◆ TASK ITEM
List all lines of the data containing the word "Definition".

◆ THE DATA
(* ===== verification/RedisFacts.v ===== *)
(** Lemmas on the Redis keyspace of [Services.v] that the components share. *)
From S2P Require Import Prelude GoStd Query Entities Json Services.
Local Open Scope Z_scope.

Definition alive (t : Z) (dl : option Z) : Prop :=
  match dl with Some d => t < d | None => True end.

Section keyspace.
Implicit Types (s : gmap string (rval * option Z)) (k : string).

Lemma live_insert_eq t s k v dl :
  alive t dl → live_entry t (<[k := (v, dl)]> s) k = Some (v, dl).
Proof.
  intros H. unfold live_entry. rewrite lookup_insert_eq.
  destruct dl as [d|]; [|done]. simpl in H.
  destruct (Z.ltb_spec t d); [done|lia].
Qed.

Lemma live_insert_ne t s k k' e :
  k ≠ k' → live_entry t (<[k := e]> s) k' = live_entry t s k'.
Proof. intros H. unfold live_entry. by rewrite lookup_insert_ne. Qed.

Lemma live_delete_eq t s k : live_entry t (delete k s) k = None.
Proof. unfold live_entry. by rewrite lookup_delete_eq. Qed.

Lemma live_delete_ne t s k k' :
  k ≠ k' → live_entry t (delete k s) k' = live_entry t s k'.
Proof. intros H. unfold live_entry. by rewrite lookup_delete_ne. Qed.

Lemma live_alive t s k v dl : live_entry t s k = Some (v, dl) → alive t dl ∧ s !! k = Some (v, dl).
Proof.
  unfold live_entry. destruct (s !! k) as [[v' [d|]]|]; [|by intros [= <- <-]|done].
  destruct (Z.ltb_spec t d); [|done]. by intros [= <- <-].
Qed.

Lemma live_None t s k : s !! k = None → live_entry t s k = None.
Proof. unfold live_entry. by intros ->. Qed.

Lemma live_dead t s k v d : s !! k = Some (v, Some d) → d ≤ t → live_entry t s k = None.
Proof. unfold live_entry. intros ->. destruct (Z.ltb_spec t d); [lia|done]. Qed.

Lemma live_here t s k v d :
  s !! k = Some (v, Some d) → t < d → live_entry t s k = Some (v, Some d).
Proof. unfold live_entry. intros ->. destruct (Z.ltb_spec t d); [done|lia]. Qed.

(** What the observations see depends on the live entry only. *)
Lemma zset_of_live t s k z dl :
  live_entry t s k = Some (RZset z, dl) → zset_of t s k = z.
Proof. unfold zset_of. by intros ->. Qed.
Lemma zset_of_None t s k : live_entry t s k = None → zset_of t s k = ∅.
Proof. unfold zset_of. by intros ->. Qed.
Lemma str_of_live t s k b dl :
  live_entry t s k = Some (RStr b, dl) → str_of t s k = Some b.
Proof. unfold str_of. by intros ->. Qed.
Lemma str_of_None t s k : live_entry t s k = None → str_of t s k = None.
Proof. unfold str_of. by intros ->. Qed.
Lemma is_str_zset t s k z dl : live_entry t s k = Some (RZset z, dl) → is_str t s k = false.
Proof. unfold is_str. by intros ->. Qed.
Lemma is_str_None t s k : live_entry t s k = None → is_str t s k = false.
Proof. unfold is_str. by intros ->. Qed.
Lemma is_zset_str t s k b dl : live_entry t s k = Some (RStr b, dl) → is_zset t s k = false.
Proof. unfold is_zset. by intros ->. Qed.
Lemma is_zset_None t s k : live_entry t s k = None → is_zset t s k = false.
Proof. unfold is_zset. by intros ->. Qed.

Lemma deadline_alive t s k : alive t (deadline t s k).
Proof.
  unfold deadline. destruct (live_entry t s k) as [[v dl]|] eqn:E; [|done].
  by apply live_alive in E as [??].
Qed.

Lemma live_put_zset_eq t s k z dl :
  alive t dl →
  live_entry t (put_zset k z dl s) k = if decide (z = ∅) then None else Some (RZset z, dl).
Proof.
  intros H. unfold put_zset. case_decide; [apply live_delete_eq|by apply live_insert_eq].
Qed.

Lemma live_put_zset_ne t s k k' z dl :
  k ≠ k' → live_entry t (put_zset k z dl s) k' = live_entry t s k'.
Proof.
  intros H. unfold put_zset.
  case_decide; [by apply live_delete_ne|by apply live_insert_ne].
Qed.

Lemma zset_of_put_zset t s k z dl : alive t dl → zset_of t (put_zset k z dl s) k = z.
Proof.
  intros H. unfold zset_of. rewrite live_put_zset_eq by done. by case_decide.
Qed.

Lemma is_str_put_zset t s k z dl : alive t dl → is_str t (put_zset k z dl s) k = false.
Proof.
  intros H. unfold is_str. rewrite live_put_zset_eq by done. by case_decide.
Qed.
End keyspace.

(** ** Counting members *)
Lemma size_filter_insert_fresh (f : Z → bool) (z : gmap string Z) m x :
  z !! m = None →
  size (filter (λ mx, f mx.2 = true) (<[m := x]> z)) =
  ((if f x then 1 else 0) + size (filter (λ mx, f mx.2 = true) z))%nat.
Proof.
  intros Hm. destruct (f x) eqn:Hf.
  - rewrite map_filter_insert_True by done. rewrite map_size_insert_None; [done|].
    apply map_lookup_filter_None. by left.
  - rewrite map_filter_insert_False by (simpl; congruence).
    by rewrite delete_id.
Qed.

Lemma filter_filter_imp (f g : Z → bool) (z : gmap string Z) :
  (∀ m x, z !! m = Some x → f x = true → g x = true) →
  filter (λ mx, f mx.2 = true) (filter (λ mx, g mx.2 = true) z) =
  filter (λ mx, f mx.2 = true) z.
Proof.
  intros H. apply map_eq. intros m. apply option_eq. intros x.
  rewrite !map_lookup_filter_Some. simpl. split; [by intros [[??] ?]|].
  intros [Hx Hf]. split; [split; [done|by eapply H]|done].
Qed.

(** ** Keys of a fixed type *)
Definition string_key (s : Rds) (k : string) : Prop :=
  ∀ z dl, s !! k ≠ Some (RZset z, dl).
Definition zset_key (s : Rds) (k : string) : Prop :=
  ∀ b dl, s !! k ≠ Some (RStr b, dl).

Lemma string_key_is_zset t s k : string_key s k → is_zset t s k = false.
Proof.
  intros H. unfold is_zset, live_entry. destruct (s !! k) as [[[b|z] [dl|]]|] eqn:E; try done.
  - by destruct (t <? dl).
  - exfalso. by eapply H.
  - exfalso. by eapply H.
Qed.

Lemma zset_key_is_str t s k : zset_key s k → is_str t s k = false.
Proof.
  intros H. unfold is_str, live_entry. destruct (s !! k) as [[[b|z] [dl|]]|] eqn:E; try done.
  - exfalso. by eapply H.
  - exfalso. by eapply H.
  - by destruct (t <? dl).
Qed.

Lemma string_key_insert_str s k k' b dl :
  string_key s k → string_key (<[k' := (RStr b, dl)]> s) k.
Proof. intros H z dl' [[_ [=]]|[_ E]]%lookup_insert_Some. by eapply H. Qed.
Lemma string_key_insert_ne s k k' e :
  k' ≠ k → string_key s k → string_key (<[k' := e]> s) k.
Proof. intros Hn H z dl. rewrite lookup_insert_ne by done. apply H. Qed.
Lemma string_key_delete s k k' : string_key s k → string_key (delete k' s) k.
Proof. intros H z dl [_ E]%lookup_delete_Some. by eapply H. Qed.
Lemma zset_key_insert_zset s k k' z dl :
  zset_key s k → zset_key (<[k' := (RZset z, dl)]> s) k.
Proof. intros H b dl' [[_ [=]]|[_ E]]%lookup_insert_Some. by eapply H. Qed.
Lemma zset_key_insert_ne s k k' e :
  k' ≠ k → zset_key s k → zset_key (<[k' := e]> s) k.
Proof. intros Hn H z dl. rewrite lookup_insert_ne by done. apply H. Qed.
Lemma zset_key_delete s k k' : zset_key s k → zset_key (delete k' s) k.
Proof. intros H b dl [_ E]%lookup_delete_Some. by eapply H. Qed.
Lemma zset_key_put_zset s k k' z dl : zset_key s k → zset_key (put_zset k' z dl s) k.
Proof. unfold put_zset. case_decide; [apply zset_key_delete|apply zset_key_insert_zset]. Qed.

Create HintDb keys.
#[export] Hint Resolve string_key_is_zset zset_key_is_str string_key_insert_str
  string_key_delete zset_key_insert_zset zset_key_delete zset_key_put_zset : keys.

Lemma str_of_Some t s k b : str_of t s k = Some b → ∃ dl, s !! k = Some (RStr b, dl).
Proof.
  unfold str_of. destruct (live_entry t s k) as [[[b'|z] dl]|] eqn:E; try done.
  intros [= ->]. apply live_alive in E as [_ E]. eauto.
Qed.

(** ** The order of a sorted set *)
#[export] Instance zle_antisymm : AntiSymm (=) zle.
Proof.
  intros [m1 s1] [m2 s2]. unfold zle; simpl. intros [?|[-> ?]] [?|[? ?]]; try lia.
  f_equal. by apply (anti_symm String.le).
Qed.

Lemma zlisting_elem z l m x : zlisting z l → (m, x) ∈ l ↔ z !! m = Some x.
Proof. intros [Hp _]. rewrite Hp. apply elem_of_map_to_list. Qed.

Lemma zlisting_length z l : zlisting z l → length l = size z.
Proof. intros [Hp _]. by rewrite Hp, length_map_to_list. Qed.

Lemma zlisting_NoDup_fst z l : zlisting z l → NoDup l.*1.
Proof. intros [Hp _]. rewrite (fmap_Permutation fst _ _ Hp). apply NoDup_fst_map_to_list. Qed.

Lemma zlisting_unique z l1 l2 : zlisting z l1 → zlisting z l2 → l1 = l2.
Proof.
  intros [P1 S1] [P2 S2]. apply (StronglySorted_perm_eq zle); [|done|done|by rewrite P1, P2].
  intros x y _ _. apply (anti_symm zle).
Qed.

(** ** Keeping the [cap] highest members *)
Definition trimmed_to (cap : nat) (z z' : gmap string Z) : Prop :=
  ∃ l, zlisting z l ∧ zlisting z' (drop (length l - cap) l).

Lemma rank_slice_low {A} (cap : nat) (l : list A) :
  rank_slice 0 (- Z.of_nat cap - 1) l = take (length l - cap) l.
Proof.
  unfold rank_slice. simpl.
  destruct (Z.ltb_spec (- Z.of_nat cap - 1) 0); [|lia].
  destruct (Z.ltb_spec (Z.of_nat (length l) + (- Z.of_nat cap - 1)) 0).
  - replace (length l - cap)%nat with 0%nat by lia. done.
  - rewrite drop_0. f_equal. lia.
Qed.

Lemma filter_low_listing (k : nat) z l :
  zlisting z l → zlisting (filter (λ mx, mx.1 ∉ (take k l).*1) z) (drop k l).
Proof.
  intros Hl. pose proof (zlisting_NoDup_fst _ _ Hl) as Hnd. split.
  - apply NoDup_Permutation.
    + apply NoDup_fmap_1 in Hnd. rewrite <-(take_drop k l) in Hnd.
      by apply list.NoDup_app in Hnd as (_ & _ & ?).
    + apply NoDup_map_to_list.
    + intros [m x]. rewrite elem_of_map_to_list, map_lookup_filter_Some. simpl.
      rewrite <-(zlisting_elem z l m x Hl).
      rewrite <-(take_drop k l), fmap_app in Hnd.
      apply list.NoDup_app in Hnd as (_ & Hdis & _). split.
      * intros Hin. split.
        -- rewrite <-(take_drop k l). apply elem_of_app. by right.
        -- intros Ht. apply (Hdis m Ht). apply list_elem_of_fmap. by exists (m, x).
      * intros [Hin Hnot]. rewrite <-(take_drop k l) in Hin.
        apply elem_of_app in Hin as [Hin|Hin]; [|done].
        exfalso. apply Hnot. apply list_elem_of_fmap. by exists (m, x).
  - destruct Hl as [_ Hs]. rewrite <-(take_drop k l) in Hs. by eapply StronglySorted_app_1_r.
Qed.

Lemma trimmed_size cap z z' : trimmed_to cap z z' → size z' = Nat.min cap (size z).
Proof.
  intros (l & Hl & Hd). rewrite <-(zlisting_length _ _ Hl), <-(zlisting_length _ _ Hd), length_drop.
  lia.
Qed.

Lemma trimmed_sub cap z z' m x : trimmed_to cap z z' → z' !! m = Some x → z !! m = Some x.
Proof.
  intros (l & Hl & Hd). rewrite <-(zlisting_elem _ _ _ _ Hl), <-(zlisting_elem _ _ _ _ Hd).
  intros Hin. rewrite <-(take_drop (length l - cap) l). apply elem_of_app. by right.
Qed.

(** What is dropped ranks below what is kept. *)
Lemma trimmed_low cap z z' m x m' x' :
  trimmed_to cap z z' → z !! m = Some x → z' !! m = None → z' !! m' = Some x' →
  zle (m, x) (m', x').
Proof.
  intros (l & Hl & Hd) E1 E2 E3.
  apply (zlisting_elem _ _ _ _ Hl) in E1. apply (zlisting_elem _ _ _ _ Hd) in E3.
  rewrite <-(take_drop (length l - cap) l) in E1. apply elem_of_app in E1 as [E1|E1].
  - destruct Hl as [_ Hs]. rewrite <-(take_drop (length l - cap) l) in Hs.
    by eapply StronglySorted_app_1_elem_of.
  - apply (zlisting_elem _ _ _ _ Hd) in E1. congruence.
Qed.

Lemma trimmed_small cap z z' : (size z ≤ cap)%nat → trimmed_to cap z z' → z' = z.
Proof.
  intros Hs (l & Hl & Hd). rewrite <-(zlisting_length _ _ Hl) in Hs.
  replace (length l - cap)%nat with 0%nat in Hd by lia. rewrite drop_0 in Hd.
  apply map_eq. intros m. apply option_eq. intros x.
  by rewrite <-(zlisting_elem _ _ _ _ Hl), <-(zlisting_elem _ _ _ _ Hd).
Qed.

(** Adding a member again and trimming again changes nothing. *)
Lemma trimmed_insert_idem cap z z' z'' m x :
  (0 < cap)%nat →
  trimmed_to cap (<[m := x]> z) z' → trimmed_to cap (<[m := x]> z') z'' → z'' = z'.
Proof.
  intros Hcap H1 H2. pose proof (trimmed_size _ _ _ H1) as Hsz.
  destruct (z' !! m) as [y|] eqn:Em.
  - pose proof (trimmed_sub _ _ _ _ _ H1 Em) as E. rewrite lookup_insert_eq in E. simplify_eq.
    rewrite insert_id in H2 by done. eapply trimmed_small; [|done]. lia.
  - (* the member is the lowest of [insert m x z'] *)
    assert (size (<[m:=x]> z') = S (size z')) as Hsz2 by (by rewrite map_size_insert_None).
    assert (size z' = cap) as Hfull.
    { destruct (Nat.le_gt_cases (size (<[m:=x]> z)) cap) as [Hle|]; [|lia].
      pose proof (trimmed_small _ _ _ Hle H1) as ->. by rewrite lookup_insert_eq in Em. }
    destruct H2 as (l & Hl & Hd).
    assert (length l = S cap) as Hlen by (rewrite (zlisting_length _ _ Hl); lia).
    replace (length l - cap)%nat with 1%nat in Hd by lia.
    destruct l as [|a l]; [done|]. simpl in Hd. rewrite drop_0 in Hd.
    assert (a = (m, x)) as ->.
    { assert ((m, x) ∈ a :: l) as Hin by (apply (zlisting_elem _ _ _ _ Hl), lookup_insert_eq).
      apply elem_of_cons in Hin as [->|Hin]; [done|].
      destruct a as [ma xa]. destruct Hl as [Hp Hs]. apply StronglySorted_inv in Hs as [_ Hs].
      apply (anti_symm zle).
      - by eapply list.Forall_forall in Hs.
      - assert (z' !! ma = Some xa) as Ea.
        { assert (<[m:=x]> z' !! ma = Some xa) as Ea.
          { apply elem_of_map_to_list. rewrite <-Hp. by left. }
          apply lookup_insert_Some in Ea as [[<- <-]|[_ ?]]; [|done].
          assert (NoDup ((m, x) :: l)) as [Hn _]%list.NoDup_cons; [|done].
          rewrite Hp. apply NoDup_map_to_list. }
        eapply trimmed_low; [exact H1|apply lookup_insert_eq|done|done]. }
    apply map_eq. intros k. apply option_eq. intros y.
    rewrite <-(zlisting_elem _ _ _ _ Hd).
    assert (<[m:=x]> z' !! k = Some y ↔ (k, y) = (m, x) ∨ (k, y) ∈ l) as He.
    { rewrite <-(zlisting_elem _ _ _ _ Hl). apply elem_of_cons. }
    rewrite lookup_insert_Some in He. split.
    + intros Hin. destruct (proj2 He (or_intror Hin)) as [[<- <-]|[_ ?]]; [|done].
      exfalso. assert (NoDup ((m, x) :: l)) as [Hn _]%list.NoDup_cons; [|done].
      destruct Hl as [Hp _]. rewrite Hp. apply NoDup_map_to_list.
    + intros Ez. destruct (proj1 He) as [[= -> ->]|?]; [|congruence|done].
      right. split; [congruence|done].
Qed.

(** The sorted set at a key that never expires. *)
Definition holds_zset (s : Rds) (k : string) (z : gmap string Z) : Prop :=
  (s !! k = None ∧ z = ∅) ∨ s !! k = Some (RZset z, None).

Lemma holds_zset_of t s k z : holds_zset s k z → zset_of t s k = z.
Proof. unfold zset_of, live_entry. by intros [[-> ->]| ->]. Qed.
Lemma holds_zset_is_str t s k z : holds_zset s k z → is_str t s k = false.
Proof. unfold is_str, live_entry. by intros [[-> ->]| ->]. Qed.
Lemma holds_zset_deadline t s k z : holds_zset s k z → deadline t s k = None.
Proof. unfold deadline, live_entry. by intros [[-> ->]| ->]. Qed.
Lemma holds_zset_insert s k z : holds_zset (<[k := (RZset z, None)]> s) k z.
Proof. right. apply lookup_insert_eq. Qed.
Lemma holds_zset_put s k z : holds_zset (put_zset k z None s) k z.
Proof.
  unfold put_zset. case_decide; [left; by rewrite lookup_delete_eq|apply holds_zset_insert].
Qed.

◆ COMPLETED EXERCISE
Definition alive (t : Z) (dl : option Z) : Prop :=
Definition string_key (s : Rds) (k : string) : Prop :=
Definition zset_key (s : Rds) (k : string) : Prop :=
Definition trimmed_to (cap : nat) (z z' : gmap string Z) : Prop :=
Definition holds_zset (s : Rds) (k : string) (z : gmap string Z) : Prop :=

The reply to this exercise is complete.